The world is so screwed up that Richard Pryor, a man who had MS and could not move in anyway that is considered normal, kept a gun by his bed, which he was incapable of using, just in case he was attacked.  In an NPR interview in 1995, 10 years before he died, he said he was afraid of the Bogeyman.  But his Bogeyman, the Bogeyman who now exists for all of us, isn’t a child’s fantasy of a monster under the bed.  The Bogeyman is now the whole crazy world.

Sometimes though, I wonder whether or not I am just ignorant.  I don’t know what it was like to grow up in any other era than my own.  I just reread The Basketball Diaries and Jim Carrol, writing about 1964-65, is petrified of nuclear weapons.  In other eras, people were afraid of polio or the plague or simply being kicked in the head by a horse.

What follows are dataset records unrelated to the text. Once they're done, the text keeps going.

(** The contract [map.rs] documents, on the abstract multimap: a name denotes
    the list of its values, in the order they were appended. *)
Module Spec.
Definition t := HeaderName -> list HeaderValue.
Definition empty : t := fun _ => [].
Definition insert (s : t) (k : HeaderName) (v : HeaderValue) : t :=
  fun k' => if decide (k = k') then [v] else s k'.
Definition append (s : t) (k : HeaderName) (v : HeaderValue) : t :=
  fun k' => if decide (k = k') then s k ++ [v] else s k'.
Definition remove (s : t) (k : option HeaderName) : t :=
  fun k' => if decide (k = Some k') then [] else s k'.
End Spec.

(** A sequence of updates of a header map, for statements about histories. *)
Inductive update :=
| UInsert (k : HeaderName) (v : HeaderValue)
| UAppend (k : HeaderName) (v : HeaderValue)
| URemove (n : AsName)
| UClear.

Section Refinement.
Context (try_from : list Z -> option HeaderName).

Definition run_update (m : HeaderMap) (u : update) : HeaderMap :=
  match u with
  | UInsert k v => insert m k v
  | UAppend k v => append m k v
  | URemove n => remove try_from m n
  | UClear => clear m
  end.

Definition spec_update (s : Spec.t) (u : update) : Spec.t :=
  match u with
  | UInsert k v => Spec.insert s k v
  | UAppend k v => Spec.append s k v
  | URemove n => Spec.remove s (as_name try_from n)
  | UClear => Spec.empty
  end.

Lemma values_remove m n k :
  values (remove try_from m n) k = Spec.remove (values m) (as_name try_from n) k.
Proof.
  unfold Spec.remove, values.
  destruct n as [name|s]; simpl; [|destruct (try_from s) as [name|]; [|by case_decide]];
    rewrite lookup_delete; repeat case_decide; simplify_eq; done.
Qed.

Lemma update_refines m u s :
  (forall k, values m k = s k) ->
  forall k, values (run_update m u) k = spec_update s u k.
Proof.
  intros Hs k. destruct u as [k1 v|k1 v|n|]; simpl.
  - rewrite values_insert. unfold Spec.insert. by case_decide.
  - rewrite values_append. unfold Spec.append. case_decide; by rewrite Hs.
  - rewrite values_remove. unfold Spec.remove. by case_decide.
  - done.
Qed.

Lemma update_wf m u : wf m -> wf (run_update m u).
Proof.
  destruct u; simpl; auto using wf_insert, wf_append, wf_empty.
  intros. unfold remove. repeat case_match; auto using wf_delete.
Qed.

Lemma updates_refine us : forall m s,
  wf m -> (forall k, values m k = s k) ->
  wf (fold_left run_update us m) /\
  forall k, values (fold_left run_update us m) k = fold_left spec_update us s k.
Proof.
  induction us as [|u us IH]; intros m s Hwf Hs; simpl; [done|].
  apply IH; auto using update_wf. intros. by apply update_refines.
Qed.

(** C32.  Every history of [insert], [append], [remove] and [clear] on an empty
    [HeaderMap] keeps the representation invariant (no name with an empty
    deque) and leaves, for every name, exactly the values the abstract multimap
    has after the same history. *)
Theorem headermap_refines_multimap us :
  wf (fold_left run_update us new) /\
  forall k, values (fold_left run_update us new) k = fold_left spec_update us Spec.empty k.
Proof. apply updates_refine; [apply wf_empty|done]. Qed.

(** [get] on a well-formed map never indexes an empty deque and returns the
    first of the values. *)
Lemma get_first m n :
  wf m ->
  get try_from m n =
  Val (match as_name try_from n with Some k => head (values m k) | None => None end).
Proof.
  intros Hwf. unfold get, get2.
  destruct n as [k|s]; simpl; [|destruct (try_from s) as [k|]; [|done]];
    unfold values; (destruct (m !! k) as [v|] eqn:E; [|done]);
    destruct (ValueOps.value_get_wf v (Hwf _ _ E)) as (x & -> & ->); done.
Qed.

Lemma drain_get_all_multi vec i fuel :
  (length vec - i < fuel)%nat ->
  drain get_all_next fuel (mkGetAll i (Some (Multi vec))) = drop i vec.
Proof.
  revert i. induction fuel as [|fuel IH]; intros i Hf; [lia|]. simpl.
  destruct (Nat.ltb_spec i (length vec)) as [Hlt|Hge].
  - destruct (lookup_lt_is_Some_2 vec i Hlt) as [x Hx].
    unfold get_all_next at 1. simpl. destruct (Nat.ltb_spec i (length vec)); [|lia].
    rewrite Hx. rewrite (drop_S _ _ _ Hx). f_equal.
    replace (i + 1)%nat with (S i) by lia. apply IH. lia.
  - unfold get_all_next at 1. simpl. destruct (Nat.ltb_spec i (length vec)); [lia|].
    by rewrite drop_ge.
Qed.

(** Iterating the view [get_all] returns yields all the values of the name,
    in order, and then [None]; a string that is not a header name yields none. *)
Theorem get_all_yields_values m n fuel :
  (length (default [] (values m <$> as_name try_from n)) < fuel)%nat ->
  drain get_all_next fuel (get_all try_from m n)
  = default [] (values m <$> as_name try_from n).
Proof.
  assert (Hk : forall k, (length (values m k) < fuel)%nat ->
            drain get_all_next fuel (mkGetAll 0 (m !! k)) = values m k).
  { intros k. unfold values. destruct (m !! k) as [[v|vec]|]; simpl; intros Hf.
    - destruct fuel as [|[|f]]; simpl in *; [lia|lia|done].
    - rewrite drain_get_all_multi by lia. apply drop_0.
    - destruct fuel; [lia|done]. }
  unfold get_all, get2. destruct n as [k|s]; simpl; [apply Hk|].
  destruct (try_from s) as [k|]; simpl; [apply Hk|]. destruct fuel; done.
Qed.
End Refinement.

(** The pairs an entry of the hash map contributes to the iteration. *)
Definition entry_pairs (kv : HeaderName * Value) : list (HeaderName * HeaderValue) :=
  (fun v => (kv.1, v)) <$> ValueOps.to_list kv.2.

(** Items still to come from an iterator state. *)
Definition iter_rest (i : Iter) : list (HeaderName * HeaderValue) :=
  (match it_current i with
   | Some (k, vec) => (fun v => (k, v)) <$> drop (it_idx i) vec
   | None => []
   end) ++ flat_map entry_pairs (it_inner i).

Lemma iter_pull_spec inner :
  match iter_pull inner with
  | (Some x, i') => flat_map entry_pairs inner = x :: iter_rest i'
  | (None, _) => flat_map entry_pairs inner = []
  end.
Proof.
  induction inner as [|[k [v|[|x vec]]] inner IH]; simpl; auto.
Qed.

Lemma iter_next_spec i :
  match iter_next i with
  | (Some x, i') => iter_rest i = x :: iter_rest i'
  | (None, _) => iter_rest i = []
  end.
Proof.
  unfold iter_next, iter_rest at 1 3.
  destruct (it_current i) as [[k vec]|]; simpl; [|apply iter_pull_spec].
  destruct (vec !! it_idx i) as [v|] eqn:E.
  - rewrite (drop_S _ _ _ E). unfold iter_rest. simpl.
    by rewrite Nat.add_1_r.
  - apply lookup_ge_None in E. rewrite drop_ge by lia. simpl. apply iter_pull_spec.
Qed.

Lemma entry_pairs_filter (k k' : HeaderName) (l : list HeaderValue) :
  snd <$> filter (fun kv => kv.1 = k) ((fun v => (k', v)) <$> l)
  = if decide (k' = k) then l else [].
Proof.
  case_decide as Hk; (induction l as [|x l IH]; [done|]).
  - rewrite fmap_cons, filter_cons_True by done. rewrite fmap_cons. by rewrite IH.
  - rewrite fmap_cons, filter_cons_False by done. done.
Qed.

(** The pairs of a map's entries, in any order of the entries, give every name
    its values. *)
Lemma entries_values m inner k :
  inner ≡ₚ map_to_list m ->
  snd <$> filter (fun kv => kv.1 = k) (flat_map entry_pairs inner) = values m k.
Proof.
  intros Hperm.
  assert (Hnd : NoDup inner.*1) by (rewrite Hperm; apply NoDup_fst_map_to_list).
  assert (Hv : values m k = match list_to_map (M:=HeaderMap) inner !! k with
                            | Some v => ValueOps.to_list v | None => [] end).
  { unfold values. rewrite (list_to_map_proper inner (map_to_list m)) by done.
    by rewrite list_to_map_to_list. }
  rewrite Hv. clear Hv Hperm. induction inner as [|[k' v] inner IH]; [done|].
  simpl in *. apply NoDup_cons in Hnd as [Hnin Hnd].
  rewrite filter_app, fmap_app, IH by done. unfold entry_pairs at 1.
  rewrite entry_pairs_filter. rewrite lookup_insert. simpl. case_decide as Hk; [|done].
  subst k'. rewrite (not_elem_of_list_to_map_1 _ _ Hnin). apply app_nil_r.
Qed.

Lemma drain_iter_rest fuel : forall i,
  (length (iter_rest i) < fuel)%nat -> drain iter_next fuel i = iter_rest i.
Proof.
  induction fuel as [|f IH]; intros i Hi; [lia|]. simpl.
  pose proof (iter_next_spec i) as Hn. destruct (iter_next i) as [[x|] i'].
  - rewrite Hn in *. simpl in Hi. f_equal. apply IH. lia.
  - done.
Qed.

(** Draining [HeaderMap::iter] over the entries of a map, in whatever order the
    hash map visits them, yields for every name exactly its values, in their
    order, once each. *)
Theorem iter_yields_values m inner fuel k :
  inner ≡ₚ map_to_list m ->
  (length (flat_map entry_pairs inner) < fuel)%nat ->
  snd <$> filter (fun kv => kv.1 = k) (drain iter_next fuel (iter inner)) = values m k.
Proof. intros Hperm Hf. rewrite drain_iter_rest by done. by apply entries_values. Qed.

Lemma iter_yields_values_witness :
  snd <$> filter (fun kv => kv.1 = HOST)
    (drain iter_next 5 (iter [(DATE, Multi [mkHeaderValue [1] false; mkHeaderValue [2] false]);
                              (HOST, One (mkHeaderValue [3] true))]))
  = [mkHeaderValue [3] true].
Proof.
  rewrite (iter_yields_values
    (list_to_map [(DATE, Multi [mkHeaderValue [1] false; mkHeaderValue [2] false]);
                  (HOST, One (mkHeaderValue [3] true))])).
  - reflexivity.
  - symmetry. apply map_to_list_to_map.
    apply (bool_decide_unpack (NoDup [DATE; HOST])). vm_compute. exact I.
  - simpl. lia.
Defined.

Lemma get_all_yields_values_witness :
  drain get_all_next 9
    (get_all (fun s => Some s) (append (insert new HOST (mkHeaderValue [1] false))
                                  HOST (mkHeaderValue [2] false)) (NameRight (bs "host")))
  = [mkHeaderValue [1] false; mkHeaderValue [2] false].
Proof.
  etransitivity.
  - apply (get_all_yields_values (fun s => Some s) _ (NameRight (bs "host")) 9).
    vm_compute. lia.
  - vm_compute. reflexivity.
Defined.

#[local] Arguments from_iter_step : simpl never.

(** Merging parsed entries appends their values. *)
Lemma from_iter_step_values m n v k :
  values (from_iter_step m (n, v)) k
  = if decide (n = k) then values m n ++ ValueOps.to_list v else values m k.
Proof.
  unfold from_iter_step, values. destruct (m !! n) as [w|] eqn:E; rewrite lookup_insert;
    case_decide; subst; rewrite ?E; auto using ValueOps.to_list_extend.
Qed.

(** [HeaderMap::from_iter] keeps exactly the entries whose name and value
    both parse, and gives every name the concatenation of its entries' values
    in the order of the input. *)
Theorem from_iter_values {N V} (nf : N -> option HeaderName) (vf : V -> option Value) it k :
  values (from_iter nf vf it) k
  = concat (omap (fun nv => match nf nv.1, vf nv.2 with
                            | Some n, Some v =>
                                if decide (n = k) then Some (ValueOps.to_list v) else None
                            | _, _ => None
                            end) it).
Proof.
  unfold from_iter.
  assert (H : forall m, values (fold_left from_iter_step
             (omap (fun nv => match nf nv.1, vf nv.2 with
                       | Some n, Some v => Some (n, v) | _, _ => None end) it) m) k
           = values m k ++ concat (omap (fun nv => match nf nv.1, vf nv.2 with
                            | Some n, Some v =>
                                if decide (n = k) then Some (ValueOps.to_list v) else None
                            | _, _ => None end) it)).
  { induction it as [|[a w] it IH]; intros m; simpl; [by rewrite app_nil_r|].
    destruct (nf a) as [n|]; [|apply IH]. destruct (vf w) as [v|]; [|apply IH].
    simpl. rewrite IH, from_iter_step_values. case_decide; subst; simpl; [|done].
    by rewrite <- app_assoc. }
  rewrite H. done.
Qed.
End HeaderMapThms.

And there is no doubt in my mind that parents have always been worried about their kids.  But for how long have parents needed to worry whether their kids were going to be molested by their priests or their soccer coaches?  Probably for millennia, at least when it comes to the priests. 

Is our urgent, daily fear a reality because we know too much?  Now we know that the avian flu is coming.  We know that terrorist cells exist within our borders.  We can look up where each pedophile in our neighborhood lives online.  This increased knowledge is doing nothing but freaking us all out.  Granted, some people handle it better than others.  Some choose to go through life, much to their benefit, simply believing that everything will be okay.  But a lot of us don’t have that luxury.  A lot of us are unable to break away from the constant stream of information that tells us our world is going to hell; so we are constantly on edge, constantly looking not only over our shoulders, but straight ahead of us, knowing that the Boogeyman is no longer just creeping behind us.  He is living right next-door and waiting for the perfect time to cut us down.